╭─ Dataset content
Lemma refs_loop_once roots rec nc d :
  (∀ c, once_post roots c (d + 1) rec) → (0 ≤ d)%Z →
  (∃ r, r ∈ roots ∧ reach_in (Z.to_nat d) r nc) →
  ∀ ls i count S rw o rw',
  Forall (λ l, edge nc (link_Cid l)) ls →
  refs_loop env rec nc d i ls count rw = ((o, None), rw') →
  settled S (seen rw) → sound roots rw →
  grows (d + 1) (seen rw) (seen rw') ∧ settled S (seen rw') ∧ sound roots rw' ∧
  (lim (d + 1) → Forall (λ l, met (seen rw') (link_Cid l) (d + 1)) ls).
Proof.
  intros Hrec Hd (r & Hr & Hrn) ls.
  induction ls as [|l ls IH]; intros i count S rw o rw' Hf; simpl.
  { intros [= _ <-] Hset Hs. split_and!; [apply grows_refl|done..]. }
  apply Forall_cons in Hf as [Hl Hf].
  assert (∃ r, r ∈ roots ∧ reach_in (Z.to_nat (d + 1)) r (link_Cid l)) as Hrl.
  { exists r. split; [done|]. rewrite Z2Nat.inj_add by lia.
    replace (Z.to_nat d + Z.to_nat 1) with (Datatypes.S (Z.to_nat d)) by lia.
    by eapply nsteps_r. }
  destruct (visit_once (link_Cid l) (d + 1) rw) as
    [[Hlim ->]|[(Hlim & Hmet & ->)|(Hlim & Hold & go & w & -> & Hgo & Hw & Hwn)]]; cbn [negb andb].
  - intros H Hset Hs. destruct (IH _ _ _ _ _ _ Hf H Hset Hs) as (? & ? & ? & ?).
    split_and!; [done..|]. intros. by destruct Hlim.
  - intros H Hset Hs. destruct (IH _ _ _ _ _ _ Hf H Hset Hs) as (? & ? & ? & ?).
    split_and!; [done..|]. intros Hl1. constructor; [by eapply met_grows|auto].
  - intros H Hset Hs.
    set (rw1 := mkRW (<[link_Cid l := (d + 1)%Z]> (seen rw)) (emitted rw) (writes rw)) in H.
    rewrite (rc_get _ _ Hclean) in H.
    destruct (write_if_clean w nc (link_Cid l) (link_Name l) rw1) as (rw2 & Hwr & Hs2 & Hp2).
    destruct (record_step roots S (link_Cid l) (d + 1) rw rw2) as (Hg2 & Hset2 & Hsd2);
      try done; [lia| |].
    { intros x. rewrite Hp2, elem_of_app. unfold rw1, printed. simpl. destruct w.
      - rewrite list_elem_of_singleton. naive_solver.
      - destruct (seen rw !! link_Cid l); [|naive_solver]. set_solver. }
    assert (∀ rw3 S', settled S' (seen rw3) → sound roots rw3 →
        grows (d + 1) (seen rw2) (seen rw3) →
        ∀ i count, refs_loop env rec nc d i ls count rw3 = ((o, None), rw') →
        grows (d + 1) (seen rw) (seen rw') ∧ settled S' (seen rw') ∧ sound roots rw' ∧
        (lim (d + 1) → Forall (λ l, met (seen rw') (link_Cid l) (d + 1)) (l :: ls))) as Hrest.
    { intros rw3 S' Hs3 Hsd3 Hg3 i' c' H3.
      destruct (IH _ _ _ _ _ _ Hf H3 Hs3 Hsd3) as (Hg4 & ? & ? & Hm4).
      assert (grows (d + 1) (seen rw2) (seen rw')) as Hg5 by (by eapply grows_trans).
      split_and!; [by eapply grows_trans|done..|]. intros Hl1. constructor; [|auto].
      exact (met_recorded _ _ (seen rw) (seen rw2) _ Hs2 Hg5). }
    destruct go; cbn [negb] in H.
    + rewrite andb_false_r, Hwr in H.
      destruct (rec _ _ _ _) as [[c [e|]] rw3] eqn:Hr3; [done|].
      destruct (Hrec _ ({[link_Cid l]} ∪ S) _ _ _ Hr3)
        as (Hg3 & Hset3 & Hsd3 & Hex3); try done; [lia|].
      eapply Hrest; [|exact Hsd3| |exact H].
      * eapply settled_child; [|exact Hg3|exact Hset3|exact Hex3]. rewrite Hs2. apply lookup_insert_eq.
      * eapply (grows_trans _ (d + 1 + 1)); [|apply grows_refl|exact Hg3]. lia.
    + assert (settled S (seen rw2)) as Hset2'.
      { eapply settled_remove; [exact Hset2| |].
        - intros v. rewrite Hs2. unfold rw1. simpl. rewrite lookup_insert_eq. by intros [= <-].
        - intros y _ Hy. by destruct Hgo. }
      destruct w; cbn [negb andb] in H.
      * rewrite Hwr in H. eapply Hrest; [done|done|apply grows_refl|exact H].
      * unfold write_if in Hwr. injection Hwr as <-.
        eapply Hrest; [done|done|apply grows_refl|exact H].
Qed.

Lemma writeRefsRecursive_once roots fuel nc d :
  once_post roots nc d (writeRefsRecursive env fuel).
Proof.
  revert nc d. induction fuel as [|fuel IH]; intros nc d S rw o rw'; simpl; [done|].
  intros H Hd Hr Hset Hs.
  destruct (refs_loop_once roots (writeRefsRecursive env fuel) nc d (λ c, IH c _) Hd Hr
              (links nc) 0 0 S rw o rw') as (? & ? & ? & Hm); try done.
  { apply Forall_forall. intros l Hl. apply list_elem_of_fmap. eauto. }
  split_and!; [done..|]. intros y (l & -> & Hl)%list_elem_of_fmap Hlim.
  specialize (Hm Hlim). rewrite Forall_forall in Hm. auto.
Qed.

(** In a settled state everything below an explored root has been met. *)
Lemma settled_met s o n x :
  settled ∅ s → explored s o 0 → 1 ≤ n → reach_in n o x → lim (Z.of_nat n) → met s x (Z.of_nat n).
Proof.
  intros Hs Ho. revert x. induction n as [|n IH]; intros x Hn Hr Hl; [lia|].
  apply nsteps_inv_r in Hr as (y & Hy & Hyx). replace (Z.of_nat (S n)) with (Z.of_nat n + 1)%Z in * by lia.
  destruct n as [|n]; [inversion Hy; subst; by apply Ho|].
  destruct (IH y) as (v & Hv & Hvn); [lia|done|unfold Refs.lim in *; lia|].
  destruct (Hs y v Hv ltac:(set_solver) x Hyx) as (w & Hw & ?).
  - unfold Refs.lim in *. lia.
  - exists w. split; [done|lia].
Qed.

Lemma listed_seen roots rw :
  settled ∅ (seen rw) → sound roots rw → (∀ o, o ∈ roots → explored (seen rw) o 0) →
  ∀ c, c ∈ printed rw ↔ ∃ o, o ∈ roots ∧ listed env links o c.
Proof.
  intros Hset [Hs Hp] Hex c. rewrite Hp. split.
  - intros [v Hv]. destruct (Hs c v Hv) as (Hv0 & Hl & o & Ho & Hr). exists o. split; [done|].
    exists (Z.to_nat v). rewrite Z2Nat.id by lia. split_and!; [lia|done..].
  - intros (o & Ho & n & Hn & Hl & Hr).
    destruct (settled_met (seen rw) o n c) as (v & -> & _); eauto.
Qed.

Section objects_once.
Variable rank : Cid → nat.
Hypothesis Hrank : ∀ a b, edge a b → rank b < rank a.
╰─
> _Problem requirements_
What are the lines above, starting at the one with "destruct (Hrec _" and ending at the one with "- intros v."? Give them again exactly, and only them.

> _Exercise result_
      destruct (Hrec _ ({[link_Cid l]} ∪ S) _ _ _ Hr3)
        as (Hg3 & Hset3 & Hsd3 & Hex3); try done; [lia|].
      eapply Hrest; [|exact Hsd3| |exact H].
      * eapply settled_child; [|exact Hg3|exact Hset3|exact Hex3]. rewrite Hs2. apply lookup_insert_eq.
      * eapply (grows_trans _ (d + 1 + 1)); [|apply grows_refl|exact Hg3]. lia.
    + assert (settled S (seen rw2)) as Hset2'.
      { eapply settled_remove; [exact Hset2| |].
        - intros v. rewrite Hs2. unfold rw1. simpl. rewrite lookup_insert_eq. by intros [= <-].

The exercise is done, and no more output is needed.